Stored data entries:
○ ○ ○ ○ ○ ○ ○
Lemma flush_quiesced_ok db m c es u :
  db_inv db m c es u → u + 2 ≤ 2 ^ 30 →
  ∃ db' m' c', flush_quiesced (db, m) = (Ok (), (db', m')) ∧ db_inv db' m' c' [] (u + 2) ∧
    live_map (db_view db' c' []) = live_map (db_view db c es) ∧
    dir db' = dir db ∧ options db' = options db ∧ write_state db' = write_state db ∧
    ∀ t inputs, tiers (ver db') !! t = Some inputs → blen inputs < tier_fanout (options db).
Proof.
  intros Hi Hu. pose proof (di_core _ _ _ _ _ Hi) as []. unfold flush_quiesced. erewrite bind_ok by done. cbn beta.
  pose proof (newest_weights es) as Hnw. pose proof (footprint_weights (newest es)) as Hfw.
  pose proof (tweight_nonneg c (tiers (ver db))).
  pose proof (active_bytes_zero (active (memtables db)) di_memwf0) as Hz. rewrite di_mem0 in Hz.
  specialize (Hz ltac:(lia)). fold (active_bytes (memtables db)) in Hz.
  (* the state when the log has been reset *)
  assert (Hmid : ∃ db1 m1 c1,
    (db0 ← get_fst; _ ← for_each (frozen (memtables db0)) (flush_frozen (next_seq (write_state db0)));
     zoom wal set_wal (map_err Storage Wal.reset))
      ((if decide (active_bytes (memtables db) > 0) then set_memtables (freeze (memtables db)).2 db else db), m)
      = (Ok (), (db1, m1)) ∧ db_inv db1 m1 c1 [] (u + 2) ∧
    db_view db1 c1 [] = db_view db c es ∧ dir db1 = dir db ∧ options db1 = options db ∧
    write_state db1 = write_state db).
  { case_decide as Hab.
    - apply Hz in Hab as Hne. set (f := frozen_now db).
      destruct (flush_frozen_ok db m c es u Hi Hne Hu)
        as (mf' & m1 & c' & Hff & Hmf & Hd & Htl & Hq & Hid & Hn & Hfor & Hca).
      set (ms0 := mkSet new [f] (max_bytes (memtables db)) (next_arc (memtables db) + 1)) in *.
      destruct (reset_flushed_inv db m c es u mf' m1 c' (discard_frozen f ms0))
        as (w' & m2 & Hr & Hi'); try done.
      { simpl. rewrite filter_cons, decide_False by by intros []. done. }
      do 3 eexists. split.
      { erewrite bind_ok by done. unfold freeze. cbn [snd memtables set_memtables frozen]. rewrite di_frozen0. fold f.
        cbn [app for_each write_state set_memtables]. fold ms0.
        erewrite bind_ok; last first.
        { erewrite bind_ok by exact Hff. reflexivity. }
        unfold zoom. cbn [memtables set_memtables] in Hr. erewrite map_err_ok by exact Hr. reflexivity. }
      split; [exact Hi'|]. split_and!; [|done..].
      unfold db_view. cbn [manifest set_manifest set_wal]. rewrite Htl, app_nil_l. cbn [concat].
      by rewrite !newest_app, newest_sorted_map.
    - assert (He : newest es = ∅) by (destruct (decide (newest es = ∅)); [done|by destruct Hab; apply Hz]).
      pose proof (newest_empty es He) as Ees.
      destruct (reset_inv db m c es u Hi He) as (w' & m2 & Hr & Hi'); [lia|].
      exists (set_wal w' db), m2, c. split.
      { erewrite bind_ok by done. rewrite di_frozen0. cbn [for_each].
        erewrite bind_ok by done. unfold zoom. by erewrite map_err_ok by exact Hr. }
      split; [eapply db_inv_budget; [|exact Hi']; lia|]. by rewrite Ees. }
  destruct Hmid as (db1 & m1 & c1 & Hrun & Hi1 & Hview & Hd1 & Ho1 & Hw1).
  apply bind_ok_inv in Hrun as (db0 & s0 & H0' & Hrun). apply bind_ok_inv in Hrun as ([] & s1 & Hfe & Hrst).
  erewrite bind_ok by exact H0'. erewrite bind_ok by exact Hfe. erewrite bind_ok by exact Hrst.
  erewrite bind_ok by done.
  destruct (compact_all_ok db1 m1 c1 [] (u + 2) Hi1) as (mf' & m' & c' & Hc & Hi' & Hv' & Hend).
  do 3 eexists. split; [exact Hc|]. split; [exact Hi'|]. split_and!; [by rewrite Hv', Hview|done..|].
  by rewrite <- Ho1.
Qed.

Lemma db_inv_pending b db m c es u :
  db_inv db m c es u → db_inv (mod_write (set_flush_pending b) db) m c es u.
Proof. intros [[] Hf]. split; [by split|done]. Qed.

Lemma flush_locked_ok db m c es u :
  db_inv db m c es u → u + 2 ≤ 2 ^ 30 →
  ∃ db' m' c', flush_locked (db, m) = (Ok (), (db', m')) ∧ db_inv db' m' c' [] (u + 2) ∧
    live_map (db_view db' c' []) = live_map (db_view db c es) ∧
    dir db' = dir db ∧ options db' = options db ∧ flush_pending (write_state db') = false ∧
    ∀ t inputs, tiers (ver db') !! t = Some inputs → blen inputs < tier_fanout (options db).
Proof.
  intros Hi Hu. apply (db_inv_pending true) in Hi as Hi0.
  destruct (flush_quiesced_ok _ _ _ _ _ Hi0 Hu) as (db1 & m1 & c1 & Hf & Hi1 & Hv & Hd & Ho & Hw & Hend).
  exists (mod_write (set_flush_pending false) db1), m1, c1. split.
  - unfold flush_locked. erewrite bind_ok by done. erewrite bind_ok by done.
    rewrite decide_False by (rewrite (di_idle _ _ _ _ _ Hi0); lia).
    erewrite bind_ok by (unfold attempt; by rewrite Hf). by erewrite bind_ok by done.
  - by split; [apply db_inv_pending|].
Qed.

(** ** A whole write *)

Lemma write_mem_pending db m k kd db1 m1 :
  flush_pending (write_state db) = false → write_mem k kd (db, m) = (Ok (), (db1, m1)) →
  flush_pending (write_state db1) = false.
Proof.
  intros Hp Hw. unfold write_mem in Hw. apply bind_ok_inv in Hw as (db0 & s0 & [= <- <-] & Hw).
  apply bind_ok_inv in Hw as ([] & s1 & [= <-] & Hw). apply bind_ok_inv in Hw as (r & [db2 m2] & Ha & Hw).
  assert (Hp2 : flush_pending (write_state db2) = false).
  { revert Ha. unfold attempt, zoom, map_err. destruct (Wal.append _ _) as [[] [w' m']]; by intros [= <- <- <-]. }
  destruct r as [[]|e]; [|by apply bind_ok_inv in Hw as (? & ? & ? & ?)].
  apply bind_ok_inv in Hw as ([] & s3 & [= <-] & Hw). by injection Hw as <- <-.
Qed.

Lemma write_split {S} `{!Storage.Storage S} db (s : S) k kd :
  flush_pending (write_state db) = false →
  Db.write k kd (db, s) =
  (_ ← write_mem k kd; db ← get_fst; if is_full (memtables db) then flush_locked else mret ()) (db, s).
Proof.
  intros Hp. unfold write_mem, Db.write. rewrite (bind_assoc get_fst).
  rewrite !(bind_ok get_fst _ (db, s) db (db, s)) by done. cbn beta zeta. rewrite Hp.
  rewrite (bind_assoc (mod_fst (mod_write claim))).
  rewrite !(bind_ok (mod_fst (mod_write claim)) _ (db, s) () (mod_write claim db, s)) by done.
  rewrite bind_assoc, !bind_run. destruct (attempt _ _) as [[[[]|e]|e|] [db2 s2]]; [|done..].
  by rewrite !bind_run.
Qed.
Lemma write_run db m k kd db1 m1 :
  flush_pending (write_state db) = false → write_mem k kd (db, m) = (Ok (), (db1, m1)) →
  Db.write k kd (db, m) = (if is_full (memtables db1) then flush_locked else mret ()) (db1, m1).
Proof. intros Hp Hw. rewrite write_split by done. erewrite bind_ok by exact Hw. by erewrite bind_ok by done. Qed.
○ ○ ○ ○ ○ ○ ○
Work to complete:
Among the lines above, find those that contain the word "assert" and copy them.

Solved problem:
  assert (Hmid : ∃ db1 m1 c1,
    - assert (He : newest es = ∅) by (destruct (decide (newest es = ∅)); [done|by destruct Hab; apply Hz]).
  assert (Hp2 : flush_pending (write_state db2) = false).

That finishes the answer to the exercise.